Return, exactly and in full, the lines of the records below starting at the one with "and nothing binds, throws" and ending at the one with "(string * jsval)).", and no other lines.

== Available records

(** * The PDF object tag of the Label Studio editor

    A shallow embedding of [web/libs/editor/src/tags/object/pdf.js]: the
    [PDFRegion] model with its serializer and highlight colouring, and the
    [PDFModel] actions that keep the tag's [regions] array in step with the
    annotation store ([needsUpdate], [updateRegions], [addRegion],
    [deleteRegion], [destroyRegion]).

    JavaScript values are an inductive type, objects are property lists in
    insertion order, the mobx-state-tree models are records, and every action
    is a function from the state it reads to the state it leaves.  What
    [addRegion] calls and the file does not define is a parameter, the class
    [Collaborators] ([getAvailableStates], [createResult], the store's
    [addRegion], [guidGenerator]); [isDefined], which the serializer names
    and nothing binds, throws where it is evaluated. *)

From Stdlib Require Import ZArith DecimalString.
From stdpp Require Import base option list strings.

Local Open Scope string_scope.
Local Open Scope list_scope.

#[local] Set Warnings "-register-all".

(** ** JavaScript values *)

Inductive jsval : Type :=
  | JUndefined
  | JNull
  | JBool (b : bool)
  | JNum (n : Z)
  | JStr (s : string)
  | JArr (items : list jsval)
  | JObj (props : list (string * jsval)).

(** An object: its own enumerable properties, oldest first. *)
Definition obj : Type := list (string * jsval).

(** [if (v)]: undefined, null, false, 0 and the empty string are falsy. *)
Definition truthy (v : jsval) : bool :=
  match v with
  | JUndefined | JNull => false
  | JBool b => b
  | JNum n => negb (n =? 0)%Z
  | JStr s => negb (String.eqb s "")
  | JArr _ | JObj _ => true
  end.

(** [o.k]: [None] when [o] has no own property [k]. *)
Fixpoint get_prop (k : string) (o : obj) : option jsval :=
  match o with
  | [] => None
  | (k', v) :: o' => if String.eqb k' k then Some v else get_prop k o'
  end.

(** [o.k = v]: an existing property keeps its place, a new one goes last. *)
Fixpoint set_prop (k : string) (v : jsval) (o : obj) : obj :=
  match o with
  | [] => [(k, v)]
  | (k', v') :: o' =>
      if String.eqb k' k then (k', v) :: o' else (k', v') :: set_prop k v o'
  end.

====

▶ [Solution to the problem]:
    and nothing binds, throws where it is evaluated. *)

From Stdlib Require Import ZArith DecimalString.
From stdpp Require Import base option list strings.

Local Open Scope string_scope.
Local Open Scope list_scope.

#[local] Set Warnings "-register-all".

(** ** JavaScript values *)

Inductive jsval : Type :=
  | JUndefined
  | JNull
  | JBool (b : bool)
  | JNum (n : Z)
  | JStr (s : string)
  | JArr (items : list jsval)
  | JObj (props : list (string * jsval)).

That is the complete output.